Stored data:
★ ★ ★

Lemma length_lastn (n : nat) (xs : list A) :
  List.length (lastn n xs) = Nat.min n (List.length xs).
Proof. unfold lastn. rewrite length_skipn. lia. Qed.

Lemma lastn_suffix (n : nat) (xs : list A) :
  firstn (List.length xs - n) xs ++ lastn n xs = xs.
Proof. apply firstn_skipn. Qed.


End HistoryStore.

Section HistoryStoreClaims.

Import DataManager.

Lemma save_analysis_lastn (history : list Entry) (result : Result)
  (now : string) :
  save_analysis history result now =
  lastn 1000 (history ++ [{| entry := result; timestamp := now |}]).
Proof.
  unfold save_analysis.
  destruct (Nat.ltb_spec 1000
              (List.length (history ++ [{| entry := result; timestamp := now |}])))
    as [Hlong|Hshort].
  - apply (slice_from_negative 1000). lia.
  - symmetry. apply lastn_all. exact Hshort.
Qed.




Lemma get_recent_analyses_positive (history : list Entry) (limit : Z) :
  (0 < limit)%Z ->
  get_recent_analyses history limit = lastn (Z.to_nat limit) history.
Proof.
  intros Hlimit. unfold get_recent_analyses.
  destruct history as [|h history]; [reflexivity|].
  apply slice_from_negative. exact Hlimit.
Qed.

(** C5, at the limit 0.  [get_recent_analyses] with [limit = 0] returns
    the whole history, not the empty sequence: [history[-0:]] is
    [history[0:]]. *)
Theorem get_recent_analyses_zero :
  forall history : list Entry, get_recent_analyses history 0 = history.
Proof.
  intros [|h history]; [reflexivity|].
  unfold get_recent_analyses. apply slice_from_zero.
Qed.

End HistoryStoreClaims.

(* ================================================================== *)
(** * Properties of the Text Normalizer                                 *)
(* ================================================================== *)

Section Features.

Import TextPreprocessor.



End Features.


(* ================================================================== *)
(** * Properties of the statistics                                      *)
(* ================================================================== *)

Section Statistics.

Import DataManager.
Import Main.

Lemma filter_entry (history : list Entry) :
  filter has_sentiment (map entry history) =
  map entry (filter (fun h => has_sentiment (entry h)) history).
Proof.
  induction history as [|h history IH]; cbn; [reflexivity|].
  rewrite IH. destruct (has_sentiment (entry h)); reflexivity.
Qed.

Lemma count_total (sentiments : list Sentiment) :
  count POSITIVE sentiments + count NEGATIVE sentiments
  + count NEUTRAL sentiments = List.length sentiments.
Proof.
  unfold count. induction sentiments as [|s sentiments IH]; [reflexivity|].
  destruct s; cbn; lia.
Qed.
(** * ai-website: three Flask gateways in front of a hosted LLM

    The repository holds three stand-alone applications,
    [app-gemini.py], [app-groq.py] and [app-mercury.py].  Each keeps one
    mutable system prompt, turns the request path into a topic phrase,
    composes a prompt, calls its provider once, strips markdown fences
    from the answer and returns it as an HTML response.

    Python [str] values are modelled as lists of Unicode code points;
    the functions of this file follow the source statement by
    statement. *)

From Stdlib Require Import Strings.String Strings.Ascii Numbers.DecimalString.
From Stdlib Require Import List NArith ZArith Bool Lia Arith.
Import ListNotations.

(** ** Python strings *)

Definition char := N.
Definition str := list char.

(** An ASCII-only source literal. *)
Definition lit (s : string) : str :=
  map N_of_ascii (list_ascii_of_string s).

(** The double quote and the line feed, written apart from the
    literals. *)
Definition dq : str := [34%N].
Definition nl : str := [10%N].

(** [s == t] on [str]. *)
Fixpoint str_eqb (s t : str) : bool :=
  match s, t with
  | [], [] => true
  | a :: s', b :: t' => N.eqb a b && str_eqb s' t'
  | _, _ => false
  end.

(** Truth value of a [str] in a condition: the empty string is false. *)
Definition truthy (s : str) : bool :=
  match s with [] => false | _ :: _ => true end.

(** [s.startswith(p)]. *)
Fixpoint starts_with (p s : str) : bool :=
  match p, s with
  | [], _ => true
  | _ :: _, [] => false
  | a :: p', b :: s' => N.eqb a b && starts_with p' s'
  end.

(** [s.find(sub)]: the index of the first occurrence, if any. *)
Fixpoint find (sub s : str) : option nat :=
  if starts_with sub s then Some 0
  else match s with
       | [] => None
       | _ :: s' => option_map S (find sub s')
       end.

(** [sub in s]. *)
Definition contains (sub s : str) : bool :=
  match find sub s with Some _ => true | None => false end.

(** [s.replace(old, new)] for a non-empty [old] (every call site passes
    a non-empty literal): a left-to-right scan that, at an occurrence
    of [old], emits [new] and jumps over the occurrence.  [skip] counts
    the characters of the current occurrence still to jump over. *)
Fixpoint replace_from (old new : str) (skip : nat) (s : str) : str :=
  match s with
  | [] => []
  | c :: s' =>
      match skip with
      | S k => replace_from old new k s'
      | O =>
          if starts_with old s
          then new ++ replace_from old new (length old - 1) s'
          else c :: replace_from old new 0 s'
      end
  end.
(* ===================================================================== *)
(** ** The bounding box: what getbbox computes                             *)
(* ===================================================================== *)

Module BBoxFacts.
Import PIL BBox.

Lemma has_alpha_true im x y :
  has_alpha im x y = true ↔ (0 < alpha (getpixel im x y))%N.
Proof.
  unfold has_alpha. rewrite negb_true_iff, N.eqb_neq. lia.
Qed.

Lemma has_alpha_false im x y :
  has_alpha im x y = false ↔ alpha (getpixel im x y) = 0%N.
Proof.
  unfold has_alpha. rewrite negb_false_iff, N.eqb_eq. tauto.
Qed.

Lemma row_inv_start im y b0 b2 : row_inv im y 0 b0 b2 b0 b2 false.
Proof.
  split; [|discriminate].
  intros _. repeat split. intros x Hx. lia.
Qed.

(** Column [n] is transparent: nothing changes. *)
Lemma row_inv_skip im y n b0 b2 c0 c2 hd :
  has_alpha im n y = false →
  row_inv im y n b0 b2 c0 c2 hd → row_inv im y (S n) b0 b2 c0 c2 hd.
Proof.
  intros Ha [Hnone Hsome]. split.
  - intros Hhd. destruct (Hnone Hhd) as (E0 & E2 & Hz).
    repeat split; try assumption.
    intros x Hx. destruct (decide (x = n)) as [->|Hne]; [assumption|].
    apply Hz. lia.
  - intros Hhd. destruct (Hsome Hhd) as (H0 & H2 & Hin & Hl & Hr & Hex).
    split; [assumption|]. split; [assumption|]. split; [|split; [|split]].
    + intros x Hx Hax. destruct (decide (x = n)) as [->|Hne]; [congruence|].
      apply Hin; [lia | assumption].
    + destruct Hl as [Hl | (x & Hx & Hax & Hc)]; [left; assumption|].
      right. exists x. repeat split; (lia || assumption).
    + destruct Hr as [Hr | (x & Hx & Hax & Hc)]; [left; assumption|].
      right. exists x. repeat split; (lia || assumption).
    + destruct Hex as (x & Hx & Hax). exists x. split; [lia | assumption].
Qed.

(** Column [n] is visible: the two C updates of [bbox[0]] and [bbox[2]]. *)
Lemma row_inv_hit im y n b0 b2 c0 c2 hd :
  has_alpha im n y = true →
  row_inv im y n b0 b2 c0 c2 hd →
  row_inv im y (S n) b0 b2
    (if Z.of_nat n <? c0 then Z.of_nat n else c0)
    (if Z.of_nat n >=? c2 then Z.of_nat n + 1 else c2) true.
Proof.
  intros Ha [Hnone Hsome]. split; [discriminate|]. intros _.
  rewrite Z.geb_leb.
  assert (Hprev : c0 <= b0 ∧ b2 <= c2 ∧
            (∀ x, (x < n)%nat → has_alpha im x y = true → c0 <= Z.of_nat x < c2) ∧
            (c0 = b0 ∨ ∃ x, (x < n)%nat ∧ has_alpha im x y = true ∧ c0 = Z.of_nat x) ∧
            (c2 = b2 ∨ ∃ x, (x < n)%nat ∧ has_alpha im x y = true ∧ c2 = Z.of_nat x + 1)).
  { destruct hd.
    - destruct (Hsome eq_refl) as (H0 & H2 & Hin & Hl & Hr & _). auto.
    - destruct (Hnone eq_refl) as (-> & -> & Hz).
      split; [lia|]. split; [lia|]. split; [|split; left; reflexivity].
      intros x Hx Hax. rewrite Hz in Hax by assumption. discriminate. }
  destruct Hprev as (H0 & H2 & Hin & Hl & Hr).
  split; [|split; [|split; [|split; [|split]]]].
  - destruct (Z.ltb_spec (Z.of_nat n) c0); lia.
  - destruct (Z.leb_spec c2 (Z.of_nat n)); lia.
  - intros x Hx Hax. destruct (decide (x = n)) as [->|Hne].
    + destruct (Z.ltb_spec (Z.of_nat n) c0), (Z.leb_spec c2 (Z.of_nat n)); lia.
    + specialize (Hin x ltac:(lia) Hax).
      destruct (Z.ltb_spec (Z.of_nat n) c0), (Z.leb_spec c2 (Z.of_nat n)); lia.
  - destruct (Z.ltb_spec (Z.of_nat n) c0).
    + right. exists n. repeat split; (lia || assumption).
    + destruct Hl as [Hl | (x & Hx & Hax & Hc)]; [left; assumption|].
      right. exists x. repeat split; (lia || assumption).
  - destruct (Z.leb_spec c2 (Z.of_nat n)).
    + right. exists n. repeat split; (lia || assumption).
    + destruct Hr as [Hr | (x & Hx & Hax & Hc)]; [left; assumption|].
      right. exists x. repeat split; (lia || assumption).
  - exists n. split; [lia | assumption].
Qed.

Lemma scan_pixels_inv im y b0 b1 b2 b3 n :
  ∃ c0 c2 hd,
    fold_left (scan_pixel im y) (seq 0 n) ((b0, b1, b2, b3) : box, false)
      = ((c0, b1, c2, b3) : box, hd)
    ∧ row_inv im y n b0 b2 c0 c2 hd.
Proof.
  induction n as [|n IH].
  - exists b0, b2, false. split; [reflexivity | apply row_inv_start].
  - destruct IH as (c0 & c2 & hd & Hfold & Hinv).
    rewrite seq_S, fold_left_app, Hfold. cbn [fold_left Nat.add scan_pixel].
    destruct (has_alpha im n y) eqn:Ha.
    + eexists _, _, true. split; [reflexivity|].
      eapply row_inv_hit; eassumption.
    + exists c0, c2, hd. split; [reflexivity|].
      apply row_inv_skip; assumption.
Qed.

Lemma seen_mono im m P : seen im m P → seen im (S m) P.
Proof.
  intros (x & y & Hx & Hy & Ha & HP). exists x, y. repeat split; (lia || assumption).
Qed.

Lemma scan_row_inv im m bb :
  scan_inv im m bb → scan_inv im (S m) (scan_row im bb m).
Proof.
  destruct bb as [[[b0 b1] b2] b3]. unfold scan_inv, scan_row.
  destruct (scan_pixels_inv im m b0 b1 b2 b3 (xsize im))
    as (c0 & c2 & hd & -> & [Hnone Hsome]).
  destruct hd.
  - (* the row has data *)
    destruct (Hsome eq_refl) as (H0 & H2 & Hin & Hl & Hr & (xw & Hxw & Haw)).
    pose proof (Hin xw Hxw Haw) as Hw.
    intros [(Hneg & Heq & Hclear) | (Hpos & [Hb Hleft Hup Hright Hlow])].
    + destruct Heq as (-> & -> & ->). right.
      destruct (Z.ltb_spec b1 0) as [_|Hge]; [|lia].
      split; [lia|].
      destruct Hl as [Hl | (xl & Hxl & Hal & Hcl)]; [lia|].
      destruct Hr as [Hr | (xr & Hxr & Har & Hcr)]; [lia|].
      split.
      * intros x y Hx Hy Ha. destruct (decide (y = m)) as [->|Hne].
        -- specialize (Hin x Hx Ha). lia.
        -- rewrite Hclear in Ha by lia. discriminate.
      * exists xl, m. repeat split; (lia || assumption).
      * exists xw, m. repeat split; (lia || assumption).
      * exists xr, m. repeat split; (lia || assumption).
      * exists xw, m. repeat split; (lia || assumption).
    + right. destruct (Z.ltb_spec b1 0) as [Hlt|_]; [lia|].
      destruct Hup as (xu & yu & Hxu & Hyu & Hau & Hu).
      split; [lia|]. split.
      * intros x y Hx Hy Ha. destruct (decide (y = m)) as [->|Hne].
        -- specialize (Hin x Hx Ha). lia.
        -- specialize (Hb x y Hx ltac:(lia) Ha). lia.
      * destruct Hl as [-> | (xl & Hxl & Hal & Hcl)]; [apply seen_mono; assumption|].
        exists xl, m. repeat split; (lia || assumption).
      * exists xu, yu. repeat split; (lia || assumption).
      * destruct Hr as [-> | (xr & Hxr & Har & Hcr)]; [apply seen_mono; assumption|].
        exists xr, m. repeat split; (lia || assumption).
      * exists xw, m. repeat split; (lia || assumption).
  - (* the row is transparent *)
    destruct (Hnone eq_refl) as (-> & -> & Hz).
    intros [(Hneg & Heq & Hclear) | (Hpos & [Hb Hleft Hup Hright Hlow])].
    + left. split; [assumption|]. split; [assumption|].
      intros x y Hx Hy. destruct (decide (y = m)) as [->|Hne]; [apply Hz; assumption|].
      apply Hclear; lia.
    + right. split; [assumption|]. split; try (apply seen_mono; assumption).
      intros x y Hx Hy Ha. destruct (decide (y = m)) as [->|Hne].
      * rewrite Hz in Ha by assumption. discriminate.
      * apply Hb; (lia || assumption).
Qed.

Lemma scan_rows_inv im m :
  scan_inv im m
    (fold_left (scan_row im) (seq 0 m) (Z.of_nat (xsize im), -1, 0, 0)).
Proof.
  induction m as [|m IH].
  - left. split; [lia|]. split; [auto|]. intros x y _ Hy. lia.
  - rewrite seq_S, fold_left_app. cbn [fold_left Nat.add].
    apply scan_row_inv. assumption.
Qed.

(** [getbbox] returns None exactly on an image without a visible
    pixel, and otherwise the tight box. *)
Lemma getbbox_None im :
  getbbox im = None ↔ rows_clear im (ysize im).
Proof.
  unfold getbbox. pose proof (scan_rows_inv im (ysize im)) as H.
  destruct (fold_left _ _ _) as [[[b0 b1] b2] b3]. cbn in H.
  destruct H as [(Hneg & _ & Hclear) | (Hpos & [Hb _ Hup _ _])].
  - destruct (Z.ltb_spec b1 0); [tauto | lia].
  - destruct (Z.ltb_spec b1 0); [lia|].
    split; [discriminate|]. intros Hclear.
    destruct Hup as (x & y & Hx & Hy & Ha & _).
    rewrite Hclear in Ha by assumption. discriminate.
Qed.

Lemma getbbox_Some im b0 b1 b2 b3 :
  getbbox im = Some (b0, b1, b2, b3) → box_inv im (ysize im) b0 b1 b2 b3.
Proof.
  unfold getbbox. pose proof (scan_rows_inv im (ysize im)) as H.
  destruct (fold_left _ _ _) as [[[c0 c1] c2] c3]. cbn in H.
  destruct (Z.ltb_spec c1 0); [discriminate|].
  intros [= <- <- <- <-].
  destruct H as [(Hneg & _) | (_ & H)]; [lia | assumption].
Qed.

★ ★ ★

» **EXERCISE GOAL**: Tell how many lines in the entries above include the word "Hneg", and respond with the number alone.

» **SOLUTION**: 4